From the graphs, the first and second derivatives of the similar series (df2 & df3) are also similar while the dissimilar ones (df1 & df2) are also showing obvious distinctions. The magnitude of the difference of derivatives between series are also summarized in the following table.
Due to position of the knots are fixed, bad at detecting shifted pairs.
Finally, there is another method I looked into briefly compared to the other, the spectral analysis approach. I wasn’t familiar with this term so I did quite a bit of research online. So from what I understand is: spectral analysis is to represent a time series data using cyclical components of different frequencies, compared to the ARIMA model which I learned a lot from the time series course which uses previous realizations and white noise. Like auto-covariance and autocorrelation function of stationary time series in time domain, we can also study spectral density function or spectrum as a function of the frequency in the frequency domain of time series.
Cross spectral analysis is an extension of these techniques which enable 2 series to be analyzed simultaneously. The extent to which any frequency component in one series is correlated with the frequency component in another series can be estimated as Coherence. If you plot coherence against the frequency, you are able to identify the pattern of correlation between pairs of components. In the SAS procedure proc spectra, all the statistics including coherence squared, sine and cosine transforms, can be produced. There is one statistics called phase spectrum which is one of the parameter of the cross spectrum formula, is plotted against frequency. As you can see from the right, similar pair have less peaks than the dissimilar pair. This approach explain time series data from a different prospective and it can serve as another approach we can look more into to quantify the similarity between 2 series.

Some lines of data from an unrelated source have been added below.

(** * efro.rpc: the RPC endpoint of tools/efro/rpc.py

    A shallow embedding of [RPCEndpoint] and [_InFlightMessage].

    Conventions of the embedding:
    - Python [bytes] is [list byte]; Python [int] is [Z].
    - A method is a function in the monad [M]: it takes the endpoint,
      and returns an outcome (a value or a raised exception) together
      with the endpoint as the method left it.  A raised exception keeps
      the mutations made before the [raise], as in Python.
    - A coroutine is cut at its [await]s: every piece between two
      suspension points is one definition, and the event loop is the
      trace of pieces it runs (see [Op] and [exec]).  The reads of the
      stream do not cut: the reader is touched by the read task alone,
      so the reads of one packet and the handling after them are one
      piece.
    - [asyncio.Task] objects live in a store ([loop_tasks]) and are named
      by their index, so that the references held by [_tasks], by an
      in-flight message and by a suspended [send_message] are aliases.
      The store never drops a task, so the weak references of [_tasks]
      do not die; they are pruned when their task is done.
    - An [_InFlightMessage] is held by value in the table: after its
      creation the only writer is [set_response], which goes through
      the table, and a suspended [send_message] reads nothing of it but
      the name of its task.
    - Python [float] is Rocq's primitive [float]: both are IEEE 754
      binary64 with round-to-nearest, so [time.monotonic()] readings,
      the float settings and their arithmetic are the code's own, and a
      decimal literal denotes the nearest binary64 value as in Python.
    - [print] and [logging] calls are left out. *)

From Stdlib Require Import ZArith List Bool String Lia.
From Stdlib Require Import Strings.Byte.
From Stdlib Require Import Floats.PrimFloat.
From stdpp Require Import base option gmap.
Import ListNotations.
(** How a broker meets a connection attempt. *)
Inductive broker : Type :=
| Accepts               (* the transport opens, the broker answers with result code 0 *)
| Refuses (rc : Z)      (* the transport opens, the broker answers with another result code *)
| Unreachable.          (* the transport does not open *)

(** The client in front of such a broker.  [connect] opens the transport
    and sends the request: it raises when the transport does not open.
    The answer of the broker is read by the network loop and handed to
    [on_connect] as its result code [rc] (lines 99-100); [publish] and
    [subscribe] run no loop and read no result, so a refusal raises
    nothing in them. *)
Definition facing (b : broker) : Env :=
  {| json_dumps := ref_dumps;
     json_loads := ref_loads;
     py_int := ref_int;
     client_raises :=
       fun c => match c, b with
                | Connect _ _, Unreachable => Some (OSError "Connection refused")
                | _, _ => None
                end;
     sigint := None |}.

(** The operation fails and sends nothing: it ends with an exception and
    has made no publish call. *)
Definition fails_without_sending (w : world) (r : outcome unit * world) : Prop :=
  (exists e, fst r = Raise e) /\
  forall t m q b, In (Publish t m q b) (calls (snd r)) -> In (Publish t m q b) (calls w).

(** A world with the given dictionary and file, nothing printed or called. *)
Definition at_rest (disk : option string) (cfg : pyval) : world :=
  mkWorld disk cfg [] [] 0.

(** The defaults with a user name and no password. *)
Definition only_username : list (string * pyval) :=
  [ ("server", PStr "localhost"); ("port", PInt 1883);
    ("client_id", PStr "mqtt-cli"); ("clean_session", PBool true);
    ("userdata", PNone); ("username", PStr "alice"); ("password", PNone);
    ("protocol", PInt MQTTv311); ("transport", PStr "tcp") ].

(** The defaults with both credentials and a [userdata] of its own, as a
    file edited by hand can hold. *)
Definition tagged : list (string * pyval) :=
  [ ("server", PStr "localhost"); ("port", PInt 1883);
    ("client_id", PStr "mqtt-cli"); ("clean_session", PBool true);
    ("userdata", PStr "tag"); ("username", PStr "alice"); ("password", PStr "secret");
    ("protocol", PInt MQTTv311); ("transport", PStr "tcp") ].

(* ================================================================= *)
(** ** Facts on dictionaries *)

Lemma lookup_store_same d k v : lookup (store d k v) k = Some v.
Proof.
  induction d as [|[k' v'] d IH]; simpl.
  - now rewrite String.eqb_refl.
  - destruct (k' =? k) eqn:E; simpl; rewrite E; auto.
Qed.

Lemma lookup_store_other d k v k' :
  k <> k' -> lookup (store d k v) k' = lookup d k'.
Proof.
  intros Hne. induction d as [|[k0 v0] d IH]; simpl.
  - destruct (k =? k') eqn:E; auto. apply String.eqb_eq in E. contradiction.
  - destruct (k0 =? k) eqn:E; simpl.
    + apply String.eqb_eq in E. subst k0.
      destruct (k =? k') eqn:E'; auto. apply String.eqb_eq in E'. contradiction.
    + now rewrite IH.
Qed.

(** Storing what is already there changes nothing. *)
Lemma store_present d k v : lookup d k = Some v -> store d k v = d.
Proof.
  induction d as [|[k' v'] d IH]; simpl; [discriminate|].
  destruct (k' =? k) eqn:E; intros Hl.
  - now inversion Hl.
  - now rewrite IH.
Qed.

Lemma keys_store_present d k v :
  existsb (String.eqb k) (map fst d) = true -> map fst (store d k v) = map fst d.
Proof.
  induction d as [|[k' v'] d IH]; simpl; [discriminate|].
  rewrite (String.eqb_sym k k'). destruct (k' =? k) eqn:E; simpl; intros Hin.
  - reflexivity.
  - now rewrite IH.
Qed.

Lemma keys_store_absent d k v :
  existsb (String.eqb k) (map fst d) = false -> store d k v = d ++ [(k, v)].
Proof.
  induction d as [|[k' v'] d IH]; simpl; [reflexivity|].
  rewrite (String.eqb_sym k k'). destruct (k' =? k) eqn:E; simpl; intros Hin.
  - discriminate.
  - now rewrite IH.
Qed.

Lemma distinct_snoc ks k :
  distinct (ks ++ [k]) = distinct ks && negb (existsb (String.eqb k) ks).
Proof.
  induction ks as [|k0 ks IH]; simpl; [reflexivity|].
  rewrite IH, existsb_app. simpl. rewrite orb_false_r, (String.eqb_sym k k0).
  destruct (existsb (String.eqb k0) ks), (k0 =? k), (distinct ks),
    (existsb (String.eqb k) ks); reflexivity.
Qed.

(** [store] keeps the keys of a dict distinct. *)
Lemma distinct_store d k v :
  distinct (map fst d) = true -> distinct (map fst (store d k v)) = true.
Proof.
  intros Hd. destruct (existsb (String.eqb k) (map fst d)) eqn:E.
  - now rewrite keys_store_present.
  - rewrite keys_store_absent by assumption.
    rewrite map_app. simpl. rewrite distinct_snoc. now rewrite Hd, E.
Qed.

Lemma forallb_store d k v :
  forallb (fun kv => wf (snd kv)) d = true -> wf v = true ->
  forallb (fun kv => wf (snd kv)) (store d k v) = true.
Proof.
  intros Hd Hv. induction d as [|[k' v'] d IH]; simpl in *.
  - now rewrite Hv.
  - apply andb_true_iff in Hd as [H1 H2].
    destruct (k' =? k); simpl; rewrite ?Hv, ?H1, ?H2, ?IH; auto.
Qed.

Lemma wf_store d k v :
  wf (PDict d) = true -> wf v = true -> wf (PDict (store d k v)) = true.
Proof.
  simpl. intros Hd Hv. apply andb_true_iff in Hd as [H1 H2].
  now rewrite distinct_store, forallb_store.
Qed.

(* ================================================================= *)
(** ** The reference codec reads back what it writes *)

Ltac each_ascii c := destruct c as [[|] [|] [|] [|] [|] [|] [|] [|]].

(** *** Integers *)

Lemma read_uint_chars u r :
  continues_number r = false -> read_uint (uint_chars u ++ r) = (u, r).
Proof.
  intros Hr. induction u; simpl; try (rewrite IHu; reflexivity).
  destruct r as [|c r]; [reflexivity|]. simpl in *.
  destruct (digit_of c); [discriminate | reflexivity].
Qed.

Lemma nzhead_no_zero u : leading_zero (Decimal.nzhead u) = false.
Proof.
  induction u; simpl; auto.
Qed.

Lemma to_uint_normal p : leading_zero (Pos.to_uint p) = false.
Proof.
  assert (E : Pos.to_uint p = Decimal.unorm (Pos.to_uint p)).
  { rewrite <- (DecimalPos.Unsigned.to_of (Pos.to_uint p)), DecimalPos.Unsigned.of_to. reflexivity. }
  rewrite E. unfold Decimal.unorm.
  pose proof (nzhead_no_zero (Pos.to_uint p)) as Hz.
  destruct (Decimal.nzhead (Pos.to_uint p)); auto.
Qed.

Lemma uint_chars_head u :
  u <> Decimal.Nil ->
  exists c t, uint_chars u = c :: t /\ (c =? "-")%char = false /\ digit_of c <> None.
Proof.
  destruct u; intros Hu; [contradiction| ..]; simpl;
    eexists; eexists; (split; [reflexivity|]); split; (reflexivity || discriminate).
Qed.

Lemma parse_number_uint u r (negative : bool) :
  u <> Decimal.Nil -> leading_zero u = false -> continues_number r = false ->
  parse_number ((if negative then ["-"%char] else []) ++ uint_chars u ++ r) =
  Some (PInt (Z.of_int (if negative then Decimal.Neg u else Decimal.Pos u)), r).
Proof.
  intros Hu Hz Hr. unfold parse_number.
  destruct negative; simpl.
  - rewrite (read_uint_chars u r Hr), Hz, Hr. destruct u; [congruence | reflexivity ..].
  - destruct (uint_chars_head u Hu) as (c & t & E & Hc & _).
    assert (E' : uint_chars u ++ r = c :: (t ++ r)) by now rewrite E.
    rewrite E', Hc, <- E', (read_uint_chars u r Hr), Hz, Hr.
    destruct u; [congruence | reflexivity ..].
Qed.

Lemma parse_number_emit_int z r :
  continues_number r = false ->
  parse_number (emit_int z ++ r) = Some (PInt z, r).
Proof.
  intros Hr. unfold emit_int.
  destruct z as [|p|p]; simpl Z.to_int.
  - exact (parse_number_uint (Decimal.D0 Decimal.Nil) r false ltac:(discriminate) eq_refl Hr).
  - etransitivity.
    + exact (parse_number_uint (Pos.to_uint p) r false
               (DecimalPos.Unsigned.to_uint_nonnil p) (to_uint_normal p) Hr).
    + do 3 f_equal. exact (DecimalZ.of_to (Z.pos p)).
  - etransitivity.
    + exact (parse_number_uint (Pos.to_uint p) r true
               (DecimalPos.Unsigned.to_uint_nonnil p) (to_uint_normal p) Hr).
    + do 3 f_equal. exact (DecimalZ.of_to (Z.neg p)).
Qed.

(** *** Strings *)

Lemma parse_str_emit_char c r :
  parse_str (emit_char c ++ r) = push c (parse_str r).
Proof.
  each_ascii c; reflexivity.
Qed.

Lemma parse_str_emit l r :
  parse_str (flat_map emit_char l ++ quote :: r) = Some (l, r).
Proof.
  induction l as [|c l IH]; simpl.
  - reflexivity.
  - rewrite <- app_assoc, parse_str_emit_char, IH. reflexivity.
Qed.

(** *** Values *)

Lemma emit_int_head z :
  exists c t, emit_int z = c :: t /\ number_head c = true.
Proof.
  unfold emit_int. destruct z as [|p|p]; simpl Z.to_int.
  - now exists "0"%char, [].
  - pose proof (DecimalPos.Unsigned.to_uint_nonnil p) as Hn.
    destruct (Pos.to_uint p); [contradiction| ..];
      simpl; eexists _, _; split; reflexivity.
  - simpl. eexists _, _; split; reflexivity.
Qed.

Lemma emit_head v : exists c t, emit v = c :: t /\ value_head c = true.
Proof.
  destruct v as [|[|]|z|s|[|x l]|[|kx l]];
    try (simpl; eexists _, _; split; reflexivity).
  simpl. destruct (emit_int_head z) as (c & t & E & Hc). exists c, t. split; [assumption|].
  revert Hc. each_ascii c; (discriminate || reflexivity).
Qed.

Lemma skip_ws_head c t : value_head c = true -> skip_ws (c :: t) = c :: t.
Proof. each_ascii c; (discriminate || reflexivity). Qed.

Lemma strip_bracket_head c t : value_head c = true -> strip ["]"%char] (c :: t) = None.
Proof. each_ascii c; (discriminate || reflexivity). Qed.

Lemma skip_ws_emit v r : skip_ws (emit v ++ r) = emit v ++ r.
Proof.
  destruct (emit_head v) as (c & t & E & Hc). rewrite E. simpl app.
  now apply skip_ws_head.
Qed.

Lemma strip_bracket_emit v r : strip ["]"%char] (emit v ++ r) = None.
Proof.
  destruct (emit_head v) as (c & t & E & Hc). rewrite E. simpl app.
  now apply strip_bracket_head.
Qed.

Lemma parse_space n s : parse n (" "%char :: s) = parse n s.
Proof. destruct n; reflexivity. Qed.

Lemma parse_at_number n c s :
  number_head c = true -> parse (S n) (c :: s) = parse_number (c :: s).
Proof. each_ascii c; (discriminate || reflexivity). Qed.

In conclusion, each approach has its pros and cons. In the shortest version, the correlation matrix approach is easy to interpret and it’s fastest in computing all the pair-wise combinations. Proc similarity approach has the highest accuracy rate with more functionalities and flexibility in terms of manipulating the data. SIM coefficient approach has a straight forward formula for quantifying similarity and can add more accuracy in addition to the proc similarity approach. Derivative comparison approach, in my opinion can serve as a confirmation mechanism to further verify the similarity results. And spectral analysis approach looks at the series from a frequency based prospective and can provide more quantitative measurements for similarity. Another thing to note is all of the methods are sensitive to outliers, so one way to improve the outcome can be to use the outlier treated datasets. So in my opinion, the most recommended approach to quantify similarity between time series is the SAS proc similarity procedure. If more accuracy is needed, SIM coefficient method can serve as a second filter to further filter out inaccurate or dissimilar pairs.